Below are some records; output exactly the lines from the line with "(c =? 0x202F)" to the line with "(** [text.match(re)] for a regular expression WITH the", both ends kept, and nothing more.

****************

(** * Chat widget client: language detector, session store, retrying
      transport and submission controller.

    A shallow embedding of [static/i18n_widget.js] and of the [widget.js]
    script stored in the same source file.  JavaScript strings are sequences
    of UTF-16 code units; module-level variables, [localStorage] and the DOM
    nodes the scripts touch are fields of an explicit world; an [async]
    function is a resumption that stops at every [await]. *)

From Stdlib Require Import ZArith Bool Ascii String List Lia.
From stdpp Require Import base option list strings pretty gmap.

Local Open Scope Z_scope.

(* ===================================================================== *)
(** ** static/i18n_widget.js *)
(* ===================================================================== *)

Module I18nWidget.

(** A JavaScript string: its UTF-16 code units, each in [0, 0xFFFF]. *)
Definition jsstring : Type := list Z.

Definition in_range (lo hi c : Z) : bool := (lo <=? c) && (c <=? hi).

(** The character class of [AR_RE]: U+0600-06FF, U+0750-077F, U+08A0-08FF,
    U+FB50-FDFF and U+FE70-FEFF. *)
Definition AR_class (c : Z) : bool :=
  in_range 0x0600 0x06FF c || in_range 0x0750 0x077F c ||
  in_range 0x08A0 0x08FF c || in_range 0xFB50 0xFDFF c ||
  in_range 0xFE70 0xFEFF c.

(** The character class [[A-Za-z]]. *)
Definition latin_class (c : Z) : bool :=
  in_range 0x41 0x5A c || in_range 0x61 0x7A c.

(** ECMAScript WhiteSpace and LineTerminator code points, the characters
    [String.prototype.trim] strips. *)
Definition is_js_space (c : Z) : bool :=
  in_range 0x09 0x0D c || (c =? 0x20) || (c =? 0xA0) || (c =? 0x1680) ||
  in_range 0x2000 0x200A c || (c =? 0x2028) || (c =? 0x2029) ||
  (c =? 0x202F) || (c =? 0x205F) || (c =? 0x3000) || (c =? 0xFEFF).

Fixpoint drop_space (s : jsstring) : jsstring :=
  match s with
  | c :: s' => if is_js_space c then drop_space s' else s
  | [] => []
  end.

(** [text.trim()] *)
Definition trim (s : jsstring) : jsstring :=
  rev (drop_space (rev (drop_space s))).

(** [text.match(re)] for a regular expression WITHOUT the [g] flag whose
    pattern is one character class and has no capture group: [null] when
    nothing matches, otherwise the result of a single [exec], an array
    holding the first matched substring only. *)
Definition match_first (cls : Z -> bool) (text : jsstring)
  : option (list jsstring) :=
  match List.find cls text with
  | Some c => Some [[c]]
  | None => None
  end.

(** [text.match(re)] for a regular expression WITH the [g] flag: [null]
    when nothing matches, otherwise the array of all matched substrings. *)
Definition match_all (cls : Z -> bool) (text : jsstring)
  : option (list jsstring) :=
  match List.filter cls text with
  | [] => None
  | ms => Some (map (fun c => [c]) ms)
  end.

(** [(m || [])] for an array-or-null [m]. *)
Definition or_empty {A : Type} (m : option (list A)) : list A :=
  match m with Some l => l | None => [] end.

(** [AR_RE] has no flag; the Latin pattern in the detector is [/[A-Za-z]/g]. *)
Definition AR_RE_match : jsstring -> option (list jsstring) := match_first AR_class.
Definition latin_match : jsstring -> option (list jsstring) := match_all latin_class.

Definition detectClientLangFromInput (text : jsstring) : option string :=
  if match text with [] => true | _ => false end
     || (Z.of_nat (length (trim text)) =? 0)
  then None
  else
    let arMatches := Z.of_nat (length (or_empty (AR_RE_match text))) in
    let latinMatches := Z.of_nat (length (or_empty (latin_match text))) in
    if (arMatches >=? 2) && (arMatches >=? latinMatches) then Some "ar"%string
    else if (latinMatches >=? 2) && (latinMatches >=? arMatches) then Some "en"%string
    else None.

(** The counts the specification speaks of: the number of characters of the
    text in the Arabic ranges, and in the basic Latin alphabet. *)
Definition arabicCount (text : jsstring) : Z :=
  Z.of_nat (length (List.filter AR_class text)).
Definition latinCount (text : jsstring) : Z :=
  Z.of_nat (length (List.filter latin_class text)).

(** Sample inputs. *)
Definition marhaba : jsstring := [0x645; 0x631; 0x62D; 0x628; 0x627].
Definition abc : jsstring := [0x61; 0x62; 0x63].
Definition digits1234 : jsstring := [0x31; 0x32; 0x33; 0x34].
Definition ab_marhaba : jsstring := [0x61; 0x62] ++ marhaba.
Definition three_spaces : jsstring := [0x20; 0x20; 0x20].
Definition two_bom : jsstring := [0xFEFF; 0xFEFF].

End I18nWidget.

(* ===================================================================== *)
(** ** widget.js: data *)
(* ===================================================================== *)

Module Widget.

Local Open Scope string_scope.

Definition API_CHAT : string := "/api/chat".
Definition STORAGE_KEY : string := "chat_widget_session".
Definition MAX_RETRIES : nat := 4.

(** Truthiness of a string, and of a string-or-null. *)
Definition truthy (s : string) : bool :=
  match s with EmptyString => false | String _ _ => true end.

Definition truthy_opt (o : option string) : bool :=
  match o with Some s => truthy s | None => false end.

(** JavaScript numbers, as far as this script computes with them: integers
    (exact below 2^53) and [NaN]. *)
Inductive JSNumber : Type :=
| NaN
| Num (z : Z).

Definition js_mul (a b : JSNumber) : JSNumber :=
  match a, b with
  | Num x, Num y => Num (x * y)
  | _, _ => NaN
  end.

(** The session object [{ session_id, created_at }]. *)
Record Session : Type := { session_id : string; created_at : string }.

(** [session.session_id = v] *)
Definition set_session_id (v : string) (s : Session) : Session :=
  {| session_id := v; created_at := created_at s |}.

(** [JSON.stringify] and [JSON.parse] at the session object.  [JSON_parse]
    answers [None] where [JSON.parse] throws a [SyntaxError].  The two laws
    are the ones the platform gives: the text written for an object reads
    back as that object, and it is never the empty string. *)
Class JSONCodec : Type := {
  JSON_stringify : Session -> string;
  JSON_parse : string -> option Session;
  JSON_parse_stringify : forall s, JSON_parse (JSON_stringify s) = Some s;
  JSON_stringify_truthy : forall s, truthy (JSON_stringify s) = true
}.

(** A [File] from the file input. *)
Record File : Type := { name : string; contents : string }.

(** The three members the script reads of a parsed response body, at the
    shape it documents: [{ reply: "...", session_id?: "...", ... }], and
    [error] on failures.  A member that is missing is [None]. *)
Module Data.
Record t : Type := { reply : option string; session_id : option string; error : option string }.
Definition empty : t := {| reply := None; session_id := None; error := None |}.
End Data.

(** What [resp.json()] resolves to: [null] (the body is the text [null]), or
    any other value, taken with the members it has (none of the three for a
    number, a string, a boolean or an array). *)
Inductive Parsed : Type :=
| ParsedNull
| ParsedValue (data : Data.t).

Record Response : Type := {
  status : Z;
  statusText : string;
  resp_headers : gmap string string;
  (** what [resp.json()] resolves to; [None] when the body does not parse
      and the promise rejects *)
  json : option Parsed
}.

(** [resp.ok]: the status is in the range 200-299. *)
Definition ok (resp : Response) : bool := (200 <=? status resp)%Z && (status resp <=? 299)%Z.

(** [resp.headers.get(name)] *)
Definition headers_get (resp : Response) (name : string) : option string :=
  resp_headers resp !! name.

Inductive FormValue : Type :=
| FormFile (f : File)
| FormText (s : string).

Inductive JSONValue : Type :=
| JSONNull
| JSONString (s : string).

****************

Result below
  (c =? 0x202F) || (c =? 0x205F) || (c =? 0x3000) || (c =? 0xFEFF).

Fixpoint drop_space (s : jsstring) : jsstring :=
  match s with
  | c :: s' => if is_js_space c then drop_space s' else s
  | [] => []
  end.

(** [text.trim()] *)
Definition trim (s : jsstring) : jsstring :=
  rev (drop_space (rev (drop_space s))).

(** [text.match(re)] for a regular expression WITHOUT the [g] flag whose
    pattern is one character class and has no capture group: [null] when
    nothing matches, otherwise the result of a single [exec], an array
    holding the first matched substring only. *)
Definition match_first (cls : Z -> bool) (text : jsstring)
  : option (list jsstring) :=
  match List.find cls text with
  | Some c => Some [[c]]
  | None => None
  end.

(** [text.match(re)] for a regular expression WITH the [g] flag: [null]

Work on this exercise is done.